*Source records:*
═══
(** *** Channels *)

Lemma quiet_set_handler {new m0} h m p f : quiet new m0 h m -> quiet new m0 h (SetMgrProtocolHandler walk_ids walk_protocols m p f).
Proof. intros Hm. unfold SetMgrProtocolHandler. quiet. Qed.
Lemma quiet_set_refuse {new m0} h m b : quiet new m0 h m -> quiet new m0 h (SetMgrRefuseUnhandledOpens walk_ids m b).
Proof. intros Hm. unfold SetMgrRefuseUnhandledOpens. quiet. Qed.
Lemma quiet_remove_handler {new m0} h m p : quiet new m0 h m -> quiet new m0 h (RemoveProtocolHandler walk_ids m p).
Proof. intros Hm. unfold RemoveProtocolHandler. quiet. Qed.
Lemma quiet_clear_handlers {new m0} h m : quiet new m0 h m -> quiet new m0 h (MgrClearProtocolHandlers walk_ids m).
Proof. intros Hm. unfold MgrClearProtocolHandlers. quiet. Qed.
#[local] Hint Resolve quiet_set_handler quiet_remove_handler : quiet.
Lemma quiet_accept_nested {new m0} h m b p : quiet new m0 h m -> quiet new m0 h (EnableNestedCarrierAccept walk_ids walk_protocols m b p).
Proof. intros Hm. unfold EnableNestedCarrierAccept. cbv zeta. quiet. Qed.
Lemma quiet_wait_channel {new m0} h m w : quiet new m0 (opt_cb (cw_done w) ++ h) m ->
  quiet new m0 h (m <| channel_open_waiters_ ::= fun l => l ++ [w] |>).
Proof.
  intros Hm. apply (quiet_step_to _ _ m _ Hm); [done..|]. unfold tally, waiting. cbn. rewrite bind_app, bind_singleton. solve_Permutation.
Qed.
Lemma quiet_when_open {new m0} h m key ch deadline done_ :
  quiet new m0 (opt_cb done_ ++ h) m -> quiet new m0 h (WhenChannelOpen walk_ids m key ch deadline done_).
Proof. intros Hm. by apply quiet_wait_channel. Qed.
Lemma quiet_when_open_on {new m0} h m handle ch deadline done_ :
  quiet new m0 (opt_cb done_ ++ h) m -> quiet new m0 h (WhenChannelOpenOnLink m handle ch deadline done_).
Proof. intros Hm. by apply quiet_wait_channel. Qed.
Lemma quiet_bind_channel {new m0} h m key ch p f g : quiet new m0 h m -> quiet new m0 h (BindChannel walk_ids m key ch p f g).1.
Proof. intros Hm. unfold BindChannel. destruct (ResolveConnectedLink _ m key) as [l|]; [|done]. destruct (ml_has_mux l); cbn [fst]; quiet. Qed.
Lemma quiet_bind_channel_on {new m0} h m handle ch p f g : quiet new m0 h m -> quiet new m0 h (BindChannelOnLink m handle ch p f g).1.
Proof. intros Hm. unfold BindChannelOnLink. destruct (FindLive _ _) as [l|]; [|done]. destruct (_ && _); cbn [fst]; quiet. Qed.

(** *** The end of an establishment *)

Lemma quiet_finish_dial {new m0} h m key handle r : quiet new m0 h m -> quiet new m0 h (FinishDial walk_ids jitter m key handle r).
Proof.
  intros Hm. unfold FinishDial. cbv zeta.
  set (m1 := (m <| book_ ::= DecConcurrentDials |>) <| suppress_dial_backoff_ ::= _ |>). assert (H1' : quiet new m0 h m1) by (unfold m1; quiet).
  clearbody m1. set (b := bool_decide _). clearbody b. clear Hm.
  assert (Hpost : forall m ws, quiet new m0 (cbs_of ws ++ h) m -> quiet new m0 h (match ws with [] => m | _ => log (MgPostWaiters ws r) m end)).
  { intros m' [|w ws] Hm'; [done|]. by apply quiet_tell_waiters. }
  destruct r as [u|e].
  - apply Hpost, quiet_forget. quiet.
  - set (m2 := (m1 <| last_error_ ::= _ |>) <| book_ ::= _ |>). assert (H2' : quiet new m0 h m2) by (unfold m2; quiet). clearbody m2.
    destruct (if b then _ else _) as [book advanced] eqn:Hadv. assert (Hbook : book_config_ book = config_ m2).
    { destruct b; [by injection Hadv as <- <-|]. change book with (book, advanced).1. rewrite <- Hadv. apply advance_config. }
    assert (H3' : quiet new m0 h (m2 <| book_ := book |>)) by (by apply (quiet_set _ m2)). clear Hadv Hbook. set (m3 := m2 <| book_ := book |>) in *. clearbody m3.
    destruct advanced; [quiet|]. apply Hpost. destruct b; [|apply quiet_emit]; apply quiet_forget; quiet.
Qed.
#[local] Hint Resolve quiet_finish_dial : quiet.
Lemma quiet_finish_nested {new m0} h m key handle r : quiet new m0 h m -> quiet new m0 h (FinishNestedCarrier walk_ids walk_protocols m key handle r).
Proof.
  intros Hm. unfold FinishNestedCarrier. cbv zeta. set (m1 := match FindLive _ _ with Some _ => _ | None => m end).
  assert (H1' : quiet new m0 h m1) by (unfold m1; quiet). clearbody m1. apply quiet_run_cbs.
  pose proof (quiet_forget_nested h m1 (lh_id handle) H1'). set (ws := cbs_of _ ++ h) in *. clearbody ws. quiet.
Qed.
#[local] Hint Resolve quiet_finish_nested : quiet.
Lemma quiet_called {new m0} h m cb r : quiet new m0 h m -> quiet new m0 h (EstablishCalled walk_ids walk_protocols jitter m cb r).
Proof. intros Hm. unfold EstablishCalled. quiet. Qed.
#[local] Hint Resolve quiet_called : quiet.
Lemma quiet_call {new m0} h m id c : starts c = false -> quiet new m0 h m -> quiet new m0 h (call walk_ids walk_protocols jitter m id c).
Proof.
  intros Hc Hm. unfold call. destruct (FindById _ _) as [l|]; [|done]. cbv zeta. pose proof (quiet_call_link h m id c Hc Hm). quiet.
Qed.
#[local] Hint Resolve quiet_call : quiet.
Lemma quiet_call_live {new m0} h m handle c : starts c = false -> quiet new m0 h m -> quiet new m0 h (call_live walk_ids walk_protocols jitter m handle c).
Proof. intros Hc Hm. unfold call_live. destruct (FindLive _ _); [by apply quiet_call|done]. Qed.
Lemma quiet_abort {new m0} h m key : quiet new m0 h m -> quiet new m0 h (AbortInflightDial walk_ids walk_protocols jitter m key).
Proof.
  intros Hm. unfold AbortInflightDial. cbv zeta. apply quiet_tell_waiters.
  set (m1 := ((m <| book_ ::= _ |>) <| last_error_ ::= _ |>) <| pending_candidate_retry_ ::= _ |>).
  assert (H1' : quiet new m0 h m1) by (unfold m1; quiet). clearbody m1. pose proof (quiet_forget h m1 key H1') as H2'.
  set (ws := cbs_of _ ++ h) in *. clearbody ws. set (m2 := forget_waiters m1 key) in *. clearbody m2. clear H1' m1.
  destruct (FindAdpLinkForKey _ m2 key) as [l|]; [|quiet]. destruct (_ && _); [apply quiet_call; [done|]|]; quiet.
Qed.

(** *** The tick *)

Lemma quiet_tick_drops {new m0} h m : quiet new m0 h m -> quiet new m0 h (tick_drops walk_ids m).
Proof. intros Hm. unfold tick_drops. quiet. Qed.
Lemma quiet_tick_aliases {new m0} h m : quiet new m0 h m -> quiet new m0 h (tick_aliases walk_ids walk_protocols m).
Proof. intros Hm. unfold tick_aliases. quiet. Qed.
Lemma quiet_fail_timed_out {new m0} h m handle : quiet new m0 h m -> quiet new m0 h (fail_timed_out walk_ids walk_protocols jitter m handle).
Proof.
  intros Hm. unfold fail_timed_out. destruct (FindLive _ _) as [l|]; [|done].
  pose proof (quiet_call h m (link_id l) CallFailTimeout eq_refl Hm). quiet.
Qed.
Lemma quiet_tick_handshakes {new m0} h m : quiet new m0 h m -> quiet new m0 h (tick_handshakes walk_ids walk_protocols jitter m).
Proof.
  intros Hm. unfold tick_handshakes. cbv zeta. apply quiet_fold.
  { intros m' handle Hm'. by apply quiet_fail_timed_out. }
  apply quiet_fold; [intros m' [handle versions] Hm'; by apply quiet_call_live|].
  apply quiet_fold; [intros m' handle Hm'; by apply quiet_call_live|done].
Qed.
Lemma quiet_tick_nested {new m0} h m l : quiet new m0 h m -> quiet new m0 h (tick_nested walk_ids walk_protocols jitter m l).1.
Proof.
  intros Hm. unfold tick_nested. cbv zeta. destruct (_ && _); [done|]. cbn [fst]. apply quiet_call; [done|]. by apply quiet_call.
Qed.
Lemma quiet_tick_adp {new m0} h m l : quiet new m0 h m -> quiet new m0 h (tick_adp m l).1.
Proof. intros Hm. unfold tick_adp. cbv zeta. destruct (judge_suspect m l); cbn [fst]; quiet. Qed.
Lemma quiet_tick_link {new m0} h m l : quiet new m0 h m -> quiet new m0 h (tick_link walk_ids walk_protocols jitter m l).1.
Proof.
  intros Hm. unfold tick_link. cbv zeta. set (m1 := if ml_has_mux l then _ else m). assert (H1' : quiet new m0 h m1) by (unfold m1; quiet). clearbody m1.
  destruct (FindById _ _) as [l'|]; [|done]. destruct (ml_backed l'); [by apply quiet_tick_nested|by apply quiet_tick_adp].
Qed.
Lemma quiet_tick_evict {new m0} h m : quiet new m0 h m -> quiet new m0 h (tick_evict walk_ids walk_protocols jitter m).
Proof.
  intros Hm. unfold tick_evict. destruct (fold_left _ (links walk_ids m) (m, [])) as [m1 evict] eqn:Hf.
  assert (H1' : quiet new m0 h m1).
  { change m1 with (m1, evict).1. rewrite <- Hf. apply quiet_fold_pair; [|done]. clear m evict m1 Hf Hm. intros m s l Hm.
    destruct (FindById _ _) as [l'|]; [|done]. pose proof (quiet_tick_link h m l' Hm) as H2'. by destruct (tick_link _ _ _ m l') as [m2 v]. }
  quiet.
Qed.
(** The waits that end, and those that go on, whatever ends them. *)
Lemma waits_split (verdict : ChannelOpenWaiter -> option bool) (l : list ChannelOpenWaiter) :
  (l ≫= fun w => opt_cb (cw_done w))
  ≡ₚ (omap (fun w => match verdict w, cw_done w with Some open, Some done_ => Some (done_, open) | _, _ => None end) l).*1
     ++ (filter (fun w => verdict w = None) l ≫= fun w => opt_cb (cw_done w)).
Proof.
  induction l as [|w l IH]; [done|]. rewrite bind_cons, IH, filter_cons. cbn [omap list_omap]. destruct (verdict w) as [open|]; cbn.
  - by destruct (cw_done w).
  - solve_Permutation.
Qed.
Lemma quiet_tell_channels {new m0} h m (verdicts : list (nat * bool)) : quiet new m0 (verdicts.*1 ++ h) m ->
  quiet new m0 h (fold_left (fun m '(done_, open) => log (MgPostChannelOpen done_ open) m) verdicts m).
Proof.
  revert m. induction verdicts as [|[done_ open] verdicts IH]; intros m Hm; [done|]. cbn [fold_left]. apply IH.
  by apply (quiet_tell _ m (MgPostChannelOpen done_ open)).
Qed.
Lemma quiet_tick_waiters {new m0} h m : quiet new m0 h m -> quiet new m0 h (tick_waiters walk_ids m).
Proof.
  intros Hm. unfold tick_waiters. cbv zeta. apply quiet_tell_channels. apply (quiet_step_to h _ m); [done..|]. unfold tally, waiting. cbn.
  rewrite (waits_split (channel_verdict walk_ids m) (channel_open_waiters_ m)). solve_Permutation.
Qed.
#[local] Hint Resolve quiet_tick_drops quiet_tick_aliases quiet_tick_handshakes quiet_tick_evict quiet_tick_waiters : quiet.

(** ** What quiet operations leave of the links *)

(** Links come from links, by changes within [keeps]. *)
Definition comes_from (t t' : Table) : Prop :=
  forall id l', by_id_ t' !! id = Some l' -> exists l, by_id_ t !! id = Some l /\ tl_handle l' = tl_handle l /\ keeps l l'.
#[export] Instance comes_from_preorder : PreOrder comes_from.
Proof.
  split; [by intros t id l Hl; exists l|]. intros t1 t2 t3 H12 H23 id l3 Hl3. destruct (H23 id l3 Hl3) as (l2 & Hl2 & E2 & K2).
  destruct (H12 id l2 Hl2) as (l1 & Hl1 & E1 & K1). exists l1. split_and!; [done|congruence|by transitivity l2].
Qed.
Lemma same_comes_from t t' : by_id_ t' = by_id_ t -> comes_from t t'.
Proof. intros E1 id l Hl. rewrite E1 in Hl. by exists l. Qed.
Lemma erase_ids (t : Table) id : by_id_ (EraseById t id) = delete id (by_id_ t).
Proof.
  unfold EraseById. destruct (by_id_ t !! id) as [link|] eqn:Hl; [|by rewrite delete_id].
  cbv zeta. set (t1 := if bool_decide _ then _ else t). assert (E1 : by_id_ t1 = by_id_ t) by (unfold t1; by case_bool_decide).
  clearbody t1. destruct (ClearPresence_same t1 (tl_peer link) (tl_transport link) id) as (_ & E2 & _). cbn. case_bool_decide; cbn; congruence.
Qed.
Lemma quiet_op_from t op : quiet_op op -> comes_from t (table_step t op).
Proof.
  intros Hop. destruct op as [link|link|id|key|id key|key|p tr id|p tr id|id f|]; try done; cbn [table_step].
  - intros id' l. rewrite erase_ids. intros [_ Hl]%lookup_delete_Some. by exists l.
  - unfold BindDialKey, FindById. destruct (by_id_ t !! id) as [link|] eqn:Hl; [|done]. cbv zeta.
    case_bool_decide; [by apply same_comes_from|]. destruct (match _ with Some _ => _ | None => false end); [done|]. cbn [fst].
    set (t1 := if bool_decide _ then _ else t). assert (E1 : by_id_ t1 = by_id_ t) by (unfold t1; by case_bool_decide). clearbody t1.
    intros id' l. cbn. rewrite E1. intros [[<- <-]|[_ Hl']]%lookup_insert_Some; [|by exists l].
    exists link. split_and!; [done|apply tl_rebind_handle|apply ml_rebind_keeps].
  - apply same_comes_from. unfold SetPresence. by destruct (_ || _).
  - intros id' l'. cbn. intros [(<- & l & Hl & ->)|[_ Hl]]%lookup_alter_Some; [|by exists l']. destruct (Hop l) as [[Hh _] Hk]. by exists l.
Qed.
Lemma quiet_from t t' : quiet_table t t' -> comes_from t t'.
Proof.
  intros (ops & Hops & ->). revert t. induction Hops as [|op ops Hop _ IH]; intros t; [done|].
  transitivity (table_step t op); [by apply quiet_op_from|apply IH].
Qed.
Lemma quiet_op_ok ops : Forall quiet_op ops -> Forall table_op_ok ops.
Proof. intros Hops. eapply Forall_impl; [exact Hops|]. intros op Hop. destruct op; try done. cbn. intros l. apply Hop. Qed.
═══
*Aim of the exercise:*
Beginning with the very first line of the records above, please retype each line through the one that has "walk_ids m b).", and add nothing.

*Expected output:*
(** *** Channels *)

Lemma quiet_set_handler {new m0} h m p f : quiet new m0 h m -> quiet new m0 h (SetMgrProtocolHandler walk_ids walk_protocols m p f).
Proof. intros Hm. unfold SetMgrProtocolHandler. quiet. Qed.
Lemma quiet_set_refuse {new m0} h m b : quiet new m0 h m -> quiet new m0 h (SetMgrRefuseUnhandledOpens walk_ids m b).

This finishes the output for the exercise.